You recently started a new course teaching people the nuts and bolts of how to create a successful podcast. What makes a podcast compelling?
Number one, it’s the host. You have to be succinct. You have to have a good subject matter, but mainly it’s the host. If Oprah put out a podcast, you’d listen to it no matter what she was talking about because you already love her and you know her.

What makes a good guest on a podcast?
Someone who, A, is happy to be there [laughs]…

You’d think that would go without saying…
…and, B, really knows their craft. In my case, that they really know their cookbook. In a few cases, I would venture to say there have been some ghost writers involved. I love it when they have really done the work themselves, and then their answers are really good.

Suzy Chase perusing the all-time classic cookbook from the editors of Better Homes and Gardens.

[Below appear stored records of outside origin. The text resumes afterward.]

(** Property X20 ([simulate] lines 161-176, [add_router], [add_link]): with
    link costs that are non-negative ints converted to floats without
    rounding, the converged costs do not depend on the order in which
    routers and links were added, that is on the order in which the rounds
    process them: two converged runs on networks built with the same links
    record the same cost wherever both record one. *)
Theorem converged_costs_independent_of_order :
  forall (net0 net0' net net' : Network) (max_iterations max_iterations' : Z)
         (out out' : list output)
         (u d h h' : string) (c c' : num),
    built net0 -> built net0' -> exact_links net0 ->
    (forall x y, link net0' x y = link net0 x y) ->
    simulate max_iterations net0 = (Ok tt, net, out) ->
    simulate max_iterations' net0' = (Ok tt, net', out') ->
    In PrintConverged out -> In PrintConverged out' ->
    route net u d = Some (c, h) ->
    route net' u d = Some (c', h') ->
    c = c'.
Proof.
  intros net0 net0' net net' max_iterations max_iterations' out out'
    u d h h' c c' Hb Hb' Hx Hlinks Hsim Hsim' Hin Hin' Hroute Hroute'.
  assert (Hx' : exact_links net0').
  { intros x y w Hl. rewrite Hlinks in Hl. exact (Hx _ _ _ Hl). }
  destruct (converged_entry_shortest _ _ _ _ _ _ _ _ Hb Hx Hsim Hin Hroute)
    as (Ht & _ & [[p Hp] Hmin] & _).
  destruct (converged_entry_shortest _ _ _ _ _ _ _ _ Hb' Hx' Hsim' Hin'
              Hroute') as (Ht' & _ & [[p' Hp'] Hmin'] & _).
  assert (Hl : forall x y, link net' x y = link net x y).
  { intros x y.
    now rewrite (topo_link _ _ x y Ht'), (topo_link _ _ x y Ht), Hlinks. }
  assert (Hw : forall q x, walk_cost net' x q = walk_cost net x q)
    by (apply link_walk_cost; exact Hl).
  assert (H1 : int_of c <= int_of c').
  { apply (Hmin p'). destruct Hp' as [Hlast Hcost].
    split; auto. now rewrite <- Hw. }
  assert (H2 : int_of c' <= int_of c).
  { apply (Hmin' p). destruct Hp as [Hlast Hcost].
    split; auto. now rewrite Hw. }
  destruct (simulate_converged_inv _ _ _ _ Hsim Hin) as (_ & ex & Hloop & _).
  destruct (simulate_converged_inv _ _ _ _ Hsim' Hin')
    as (_ & ex' & Hloop' & _).
  pose proof (simulate_loop_sound _ _ _ _ _ _ _ (built_sound _ Hb Hx) Hloop)
    as [Hc Hxn].
  pose proof (simulate_loop_sound _ _ _ _ _ _ _ (built_sound _ Hb' Hx')
                Hloop') as [Hc' Hxn'].
  destruct (x_entry _ Hxn _ _ _ _ Hroute)
    as [(-> & -> & _)|(z & q & -> & _)];
    destruct (x_entry _ Hxn' _ _ _ _ Hroute')
      as [(Hd' & -> & _)|(z' & q' & -> & _)]; auto.
  - destruct (consistent_self_entry _ _ _ _ Hc' Hroute'). discriminate.
  - subst d. destruct (consistent_self_entry _ _ _ _ Hc Hroute). discriminate.
  - simpl in H1, H2. f_equal. lia.
Qed.
Lemma target_delete_keeps_extents id force :
  preserves extents (target_do_delete id force).
Proof. unfold target_do_delete. preserves_tac. Qed.

Lemma remove_extent_file_keeps {X} (f : World -> X) data :
  (forall v w, f (set_log v w) = f w) ->
  (forall a b w, f (set_fs a b w) = f w) ->
  preserves f (extent_remove_extent_file data).
Proof.
  intros Hl Hf w. unfold extent_remove_extent_file.
  destruct (String.eqb (extent_type data) "FILE"); [| reflexivity].
  destruct (path data) as [p |]; [| reflexivity].
  destruct (path_isfile w p); [| reflexivity].
  simpl. now rewrite Hl, Hf.
Qed.

(** The extent delete operation never touches the target table. *)
Lemma extent_delete_keeps_targets id remove force :
  preserves targets (extent_do_delete id remove force).
Proof.
  unfold extent_do_delete.
  pose proof (remove_extent_file_keeps targets) as Hr.
  assert (Hr' : forall d, preserves targets (extent_remove_extent_file d))
    by (intros; apply Hr; intros; reflexivity).
  preserves_tac.
Qed.

(** ** Facts about a run that returned *)

Lemma emits_run {A} P (c : M A) w r w1 :
  emits P c -> c w = (r, w1) ->
  exists evs, log w1 = log w ++ evs /\ forallb P evs = true.
Proof. intros H E. specialize (H w). now rewrite E in H. Qed.

Lemma preserves_run {A X} (f : World -> X) (c : M A) w r w1 :
  preserves f c -> c w = (r, w1) -> f w1 = f w.
Proof. intros H E. specialize (H w). now rewrite E in H. Qed.

Lemma shrinks_run {A R} (f : World -> list R) (c : M A) w r w1 :
  shrinks f c -> c w = (r, w1) -> forall x, In x (f w1) -> In x (f w).
Proof. intros H E x. specialize (H w x). now rewrite E in H. Qed.

Lemma filter_all {A} (l : list A) : filter (fun _ => true) l = l.
Proof. induction l as [| x l IH]; simpl; [reflexivity | now rewrite IH]. Qed.

Lemma filter_filter {A} (p q : A -> bool) (l : list A) :
  filter p (filter q l) = filter (fun x => q x && p x) l.
Proof.
  induction l as [| x l IH]; simpl; [reflexivity |].
  destruct (q x); simpl; [destruct (p x) |]; now rewrite IH.
Qed.

Tactic Notation "inv_ok" hyp(H) "as" ident(a) ident(w1) ident(H1) :=
  apply bind_Ok in H; destruct H as (a & w1 & H1 & H).

Lemma targetextent_delete_ok id force w r w' :
  targetextent_do_delete id force w = (Ok r, w') ->
  targetextents w' = filter (fun x => negb (te_id x =? id)) (targetextents w).
Proof.
  intros H. unfold targetextent_do_delete in H.
  inv_ok H as at_ wa Ha.
  pose proof (preserves_run targetextents _ _ _ _
                (preserves_targetextent_get_instance _ id) Ha) as E0.
  inv_ok H as w0 wb Hb. unfold get_world in Hb. inversion Hb; subst; clear Hb.
  inv_ok H as u wc Hc.
  assert (E1 : targetextents wc = targetextents wb).
  { refine (preserves_run targetextents _ _ _ _ _ Hc).
    destruct (target_active_sessions_for_targets _ wb); [apply preserves_ret |].
    destruct force; [apply preserves_emit; reflexivity | apply preserves_raise]. }
  inv_ok H as res wd Hd. unfold datastore_delete in Hd. apply write_Ok in Hd.
  destruct Hd as [_ Hd]. inversion Hd; subst; clear Hd.
  inv_ok H as u2 we He. unfold _service_change, emit in He. inversion He; subst.
  unfold ret in H. inversion H; subst. simpl. now rewrite E1, E0.
Qed.

(** Deleting the associations found by a query, one by one. *)
Lemma delete_associations_ok force :
  forall rs w w',
    for_each (map targetextent_extend rs)
      (fun te =>
         match te_id_ te with
         | Some k => _ <- targetextent_do_delete k force ;; ret tt
         | None => ret tt
         end) w
    = (Ok tt, w') ->
    targetextents w'
    = filter (fun x => negb (mem_Z (te_id x) (map te_id rs))) (targetextents w).
Proof.
  induction rs as [| r rs IH]; intros w w' H.
  - simpl in H. unfold ret in H. inversion H; subst.
    simpl. now rewrite filter_all.
  - cbn [map for_each targetextent_extend te_id_] in H.
    inv_ok H as u wa Ha. inv_ok Ha as res wb Hb.
    apply targetextent_delete_ok in Hb.
    unfold ret in Ha. inversion Ha; subst; clear Ha.
    apply IH in H. rewrite H, Hb, filter_filter.
    apply filter_ext. intros x. simpl.
    rewrite Z.eqb_sym. destruct (te_id r =? te_id x); reflexivity.
Qed.

Lemma extent_delete_ok id remove force w r w' :
  extent_do_delete id remove force w = (Ok r, w') ->
  (forall x, In x (targetextents w') -> te_extent x <> id)
  /\ (forall x, In x (extents w') -> e_id x <> id)
  /\ targets w' = targets w.
Proof.
  intros H.
  pose proof (preserves_run targets _ _ _ _
                (extent_delete_keeps_targets id remove force) H) as Ht.
  unfold extent_do_delete in H.
  inv_ok H as data wa Ha.
  pose proof (preserves_run targetextents _ _ _ _
                (preserves_extent_get_instance _ id) Ha) as E0.
  inv_ok H as w0 wb Hb. unfold get_world in Hb. inversion Hb; subst; clear Hb.
  inv_ok H as u wc Hc.
  assert (E1 : targetextents wc = targetextents wb).
  { refine (preserves_run targetextents _ _ _ _ _ Hc).
    destruct (target_active_sessions_for_targets _ wb); [apply preserves_ret |].
    destruct force; [apply preserves_emit; reflexivity | apply preserves_raise]. }
  inv_ok H as u2 wd Hd.
  assert (E2 : targetextents wd = targetextents wc).
  { refine (preserves_run targetextents _ _ _ _ _ Hd).
    destruct remove; [| apply preserves_ret].
    apply preserves_bind.
    - apply remove_extent_file_keeps; intros; reflexivity.
    - intros b. destruct (negb b); [apply preserves_raise | apply preserves_ret]. }
  inv_ok H as u3 we He. unfold targetextent_query, datastore_query in He.
  destruct u3. apply delete_associations_ok in He.
  unfold try_finally in H.
  destruct (datastore_delete ExtentT id we) as [r5 w5] eqn:Ed.
  unfold _service_change, emit in H. inversion H; subst. clear H.
  unfold datastore_delete in Ed. apply write_Ok in Ed.
  destruct Ed as [_ Ed]. inversion Ed; subst; clear Ed.
  cbn [targetextents extents set_log set_rows ExtentT set_extents set_faults].
  split; [| split; [| exact Ht]].
  - intros x Hx Hext. rewrite He in Hx. apply filter_In in Hx.
    destruct Hx as [Hx Hid]. apply negb_true_iff in Hid.
    assert (Hm : mem_Z (te_id x)
                   (map te_id (filter (fun r => te_extent r =? id)
                                 (rows TargetExtentT wb))) = true).
    { apply mem_Z_In, in_map, filter_In. split.
      - cbn [rows TargetExtentT]. now rewrite <- E1, <- E2.
      - now apply Z.eqb_eq. }
    congruence.
  - intros x Hx. apply filter_In in Hx. destruct Hx as [_ Hx].
    apply negb_true_iff in Hx. now apply Z.eqb_neq.
Qed.
(** * Database storage adapter of mcp-remote: a shallow embedding

    The development follows [database-storage] (the adapter: [encrypt],
    [decrypt], the read cache, [DatabaseStorage], [getStorage] and the
    exported wrappers) and [database-prisma-client] ([getPrismaClient]).

    Asynchronous functions are run to completion one after the other: an
    [await] is sequencing, a rejected promise is a thrown error.  Everything
    the module reads or mutates lives in one [World] record that is threaded
    through the calls. *)

From Stdlib Require Import ZArith String Ascii List Bool Lia.
From Stdlib.Strings Require Import Byte.
From stdpp Require Import base option list strings pretty gmap.

Local Open Scope string_scope.
Local Open Scope Z_scope.
Set Warnings "-register-all".

(** ** JavaScript values and errors *)

(** What a parameter typed [any] can hold, as far as the adapter looks at it:
    truthiness, [typeof], strict comparison with [null], one property read.
    Numbers are the integers: of a number the adapter only ever asks whether
    it is falsy, and [NaN] is no JSON value. *)
Inductive JsValue : Type :=
| JUndefined
| JNull
| JBool (b : bool)
| JNumber (n : Z)
| JString (s : string)
| JArray (items : list JsValue)
| JObject (fields : list (string * JsValue)).

(** Thrown values.  [PrismaError] carries the [code] property that the
    record store sets on its request errors ([P2025]: record not found). *)
Inductive JsError : Type :=
| ReferenceError (identifier : string)
| TypeError (msg : string)
| SyntaxError (msg : string)
| CryptoError (msg : string)
| PrismaError (code : string)
| Error (msg : string).

Inductive Result (A : Type) : Type :=
| Ok (a : A)
| Throw (e : JsError).
Arguments Ok {A} a.
Arguments Throw {A} e.

(** [!v] is [negb (truthy v)]. *)
Definition truthy (v : JsValue) : bool :=
  match v with
  | JUndefined | JNull => false
  | JBool b => b
  | JNumber n => negb (n =? 0)%Z
  | JString s => negb (String.eqb s "")
  | JArray _ | JObject _ => true
  end.
(* ===== verification/Fixtures.v ===== *)
(** * Fixtures: the kube-config document of the unit tests

    Models [testACSEngineK8sClusterKubeConfig] of
    [src/acsengine/resource_acsengine_kubernetes_cluster_test.go]: the
    [fmt.Sprintf] of a flow-style document with the DNS prefix and the
    location substituted for the eight [%s] verbs.  The theorems run the whole
    chain on it, for every prefix and location: scanner, parser, tag-driven
    decoder and the guards of [ParseKubeConfig]. *)

From stdpp Require Import gmap.
From S2P Require Import Prelude Yaml Json KubeConfig.
From stdpp Require Import options.

(** The line feed that ends each line of the raw string literal. *)
Definition nl : string := String "010"%char "".

(** The format string, line by line, with its arguments in place:
    [dnsPrefix, location, dnsPrefix, dnsPrefix, dnsPrefix, dnsPrefix,
    dnsPrefix, dnsPrefix]. *)
Definition testACSEngineK8sClusterKubeConfig (dnsPrefix location : string) : string :=
  "    {" +:+ nl +:+
  "        " +:+ quoted "apiVersion" +:+ ": " +:+ quoted "v1" +:+ "," +:+ nl +:+
  "        " +:+ quoted "clusters" +:+ ": [" +:+ nl +:+
  "            {" +:+ nl +:+
  "                " +:+ quoted "cluster" +:+ ": {" +:+ nl +:+
  "                    " +:+ quoted "certificate-authority-data" +:+ ": "
                         +:+ quoted "0123" +:+ "," +:+ nl +:+
  "                    " +:+ quoted "server" +:+ ": "
                         +:+ quoted ("https://" +:+ dnsPrefix +:+ "." +:+ location
                                     +:+ ".cloudapp.azure.com") +:+ nl +:+
  "                }," +:+ nl +:+
  "                " +:+ quoted "name" +:+ ": " +:+ quoted dnsPrefix +:+ nl +:+
  "            }" +:+ nl +:+
  "        ]," +:+ nl +:+
  "        " +:+ quoted "contexts" +:+ ": [" +:+ nl +:+
  "            {" +:+ nl +:+
  "                " +:+ quoted "context" +:+ ": {" +:+ nl +:+
  "                    " +:+ quoted "cluster" +:+ ": " +:+ quoted dnsPrefix
                         +:+ "," +:+ nl +:+
  "                    " +:+ quoted "user" +:+ ": "
                         +:+ quoted (dnsPrefix +:+ "-admin") +:+ nl +:+
  "                }," +:+ nl +:+
  "                " +:+ quoted "name" +:+ ": " +:+ quoted dnsPrefix +:+ nl +:+
  "            }" +:+ nl +:+
  "        ]," +:+ nl +:+
  "        " +:+ quoted "current-context" +:+ ": " +:+ quoted dnsPrefix
             +:+ "," +:+ nl +:+
  "        " +:+ quoted "kind" +:+ ": " +:+ quoted "Config" +:+ "," +:+ nl +:+
  "        " +:+ quoted "users" +:+ ": [" +:+ nl +:+
  "            {" +:+ nl +:+
  "                " +:+ quoted "name" +:+ ": "
                     +:+ quoted (dnsPrefix +:+ "-admin") +:+ "," +:+ nl +:+
  "                " +:+ quoted "user" +:+ ": {"
                     +:+ quoted "client-certificate-data" +:+ ":" +:+ quoted "4567"
                     +:+ "," +:+ quoted "client-key-data" +:+ ":" +:+ quoted "8910"
                     +:+ "}" +:+ nl +:+
  "            }" +:+ nl +:+
  "        ]" +:+ nl +:+
  "    }" +:+ nl.

(** The configuration the document denotes. *)
Definition fixture_KubeConfig (dnsPrefix location : string) : KubeConfig :=
  {| APIVersion := "v1";
     Clusters :=
       [ {| clusterItem_Name := dnsPrefix;
            Cluster :=
              {| ClusterAuthorityData := "0123";
                 Server := "https://" +:+ dnsPrefix +:+ "." +:+ location
                           +:+ ".cloudapp.azure.com" |} |} ];
     Users :=
       [ {| userItem_Name := dnsPrefix +:+ "-admin";
            User := {| ClientCertificteData := "4567"; Token := "";
                       ClientKeyData := "8910" |} |} ];
     Contexts :=
       [ {| contextItem_Name := dnsPrefix;
            Context := {| context_Cluster := dnsPrefix;
                          context_User := dnsPrefix +:+ "-admin";
                          Namespace := "" |} |} ];
     CurrentContext := dnsPrefix;
     Kind := "Config";
     Preferences := ∅ |}.

(** The tokens of the document. *)
Definition fixture_tokens (dnsPrefix location : string) : list token :=
  [TLBrace; TString "apiVersion"; TColon; TString "v1"; TComma;
   TString "clusters"; TColon; TLBracket; TLBrace;
   TString "cluster"; TColon; TLBrace;
   TString "certificate-authority-data"; TColon; TString "0123"; TComma;
   TString "server"; TColon;
   TString ("https://" +:+ dnsPrefix +:+ "." +:+ location +:+ ".cloudapp.azure.com");
   TRBrace; TComma; TString "name"; TColon; TString dnsPrefix; TRBrace;
   TRBracket; TComma;
   TString "contexts"; TColon; TLBracket; TLBrace;
   TString "context"; TColon; TLBrace;
   TString "cluster"; TColon; TString dnsPrefix; TComma;
   TString "user"; TColon; TString (dnsPrefix +:+ "-admin"); TRBrace; TComma;
   TString "name"; TColon; TString dnsPrefix; TRBrace; TRBracket; TComma;
   TString "current-context"; TColon; TString dnsPrefix; TComma;
   TString "kind"; TColon; TString "Config"; TComma;
   TString "users"; TColon; TLBracket; TLBrace;
   TString "name"; TColon; TString (dnsPrefix +:+ "-admin"); TComma;
   TString "user"; TColon; TLBrace;
   TString "client-certificate-data"; TColon; TString "4567"; TComma;
   TString "client-key-data"; TColon; TString "8910"; TRBrace;
   TRBrace; TRBracket; TRBrace].

(** The scanner on the document, for a prefix and a location that hold no
    quote and no backslash ([Sprintf] does not escape its arguments). *)
Lemma lex_fixture dnsPrefix location :
  plain dnsPrefix = true → plain location = true →
  lex (testACSEngineK8sClusterKubeConfig dnsPrefix location) =
  Ok (fixture_tokens dnsPrefix location).
Proof.
  intros Hd Hl. unfold lex, testACSEngineK8sClusterKubeConfig.
  scan_pieces. reflexivity.
Qed.

Lemma fixture_nonempty dnsPrefix location :
  testACSEngineK8sClusterKubeConfig dnsPrefix location ≠ "".
Proof. unfold testACSEngineK8sClusterKubeConfig. by rewrite string_app_cons. Qed.

(** The unmarshaller on the document. *)
Lemma yaml_Unmarshal_fixture dnsPrefix location :
  plain dnsPrefix = true → plain location = true →
  yaml_Unmarshal (testACSEngineK8sClusterKubeConfig dnsPrefix location) =
  Ok (fixture_KubeConfig dnsPrefix location).
Proof.
  intros Hd Hl.
  unfold yaml_Unmarshal, tag_unmarshaler, yaml_parse, json_syntax, json_parse.
  by rewrite lex_fixture.
Qed.

(** C6. The kube-config fixture of the unit tests is accepted by
    [ParseKubeConfig] for every DNS prefix and location free of quotes and
    backslashes, and parses to one cluster whose server is
    [https://<prefix>.<location>.cloudapp.azure.com] with CA data [0123], one
    user [<prefix>-admin] with the certificate pair, and one context. *)
Theorem ParseKubeConfig_fixture dnsPrefix location :
  plain dnsPrefix = true → plain location = true →
  ParseKubeConfig (testACSEngineK8sClusterKubeConfig dnsPrefix location) =
  Ok (fixture_KubeConfig dnsPrefix location).
Proof.
  intros Hd Hl.
  by rewrite (ParseKubeConfig_unmarshalled _ _ (fixture_nonempty _ _)
                (yaml_Unmarshal_fixture _ _ Hd Hl)).
Qed.

Lemma ParseKubeConfig_fixture_witness :
  ParseKubeConfig (testACSEngineK8sClusterKubeConfig "masterfqdn" "southcentralus") =
  Ok (fixture_KubeConfig "masterfqdn" "southcentralus").
Proof. by apply ParseKubeConfig_fixture. Defined.

(** A quote in the prefix breaks the document: [Sprintf] substitutes the
    argument as it is, the string ends early, and the unmarshaller refuses the
    text. *)
Example ParseKubeConfig_fixture_unescaped :
  ParseKubeConfig
    (testACSEngineK8sClusterKubeConfig (String dquote "master") "southcentralus") =
  Err (UnmarshalFailed (SyntaxError "did not find expected ',' or '}'")).
Proof. by vm_compute. Qed.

Have you considered adding video in the future? A lot of podcasts are also streamed on YouTube.
The main reason people put their podcast on YouTube is strictly for search engine optimization. YouTube is the second largest search engine after Google.

I will never do video. Audio was my first love, and audio is so much more intimate.

How so?
You can listen to it when you’re walking, when you’re in your car, and it feels like you are the only one in the conversation.

How important is it for a host to have a good-sounding voice?
I think your voice has to sound authentically yours. If you think about Guy Raz or Ira Glass, they both have really weird voices, but it’s their thing. So, you get used to it, and every time you tune it in, you’re like, “Oh, that’s so-and-so.”

What have you learned from your guests on Cookery by the Book about how cooking at home is changing? What are people interested in and not interested in?
I think people are interested in making dishes that you would get at a restaurant, but not too complicated, like Cachio e Pepe (cheese and pepper pasta). That’s not that easy to make the sauce taste just right, which is why we order it at restaurants, but I think people are interested in making it at home, because we’re afraid to eat in restaurants in a pandemic.

What is your relationship now to Kansas City?
I adore Kansas City. When our son was born in 2006, we moved back to Kansas City for a time, to be closer to my mother. We lived in a loft in the River Market and fell in love with Le Fou Frog and (owners) Barbara and Mano [Rafael] and Succotash, Beth Barden’s restaurant.

Gates is my all-time favorite barbecue, Kelly’s [Westport Inn] is my favorite bar, and Westport Flea Market is my favorite place for hamburgers. I also love Harry’s Bar & Tables, City Market Coffee, Harry’s Country Club, The Peanut, Gram & Dun on the Plaza, The Granfalloon, and The Quaff.

Where do you physically keep your cookbooks in your West Village apartment?
They line the wall of my dining room.

If there was a live web cam pointed at the cookbooks, which one would we see you grabbing the most often?
Definitely any Ina Garten cookbook.

Why?
She embodies that idea of a restaurant-quality yet fairly easy-to-make and delicious recipe.

It’s mid-morning now—when and how will your dinner plan come together?
Around 2 o’clock, I’ll have to figure out what’s for dinner, because we eat at 5. I have some pasta and some spinach, so I might make some stuffed shells that my guys will like. Just simple.

Interview condensed and minimally edited for clarity.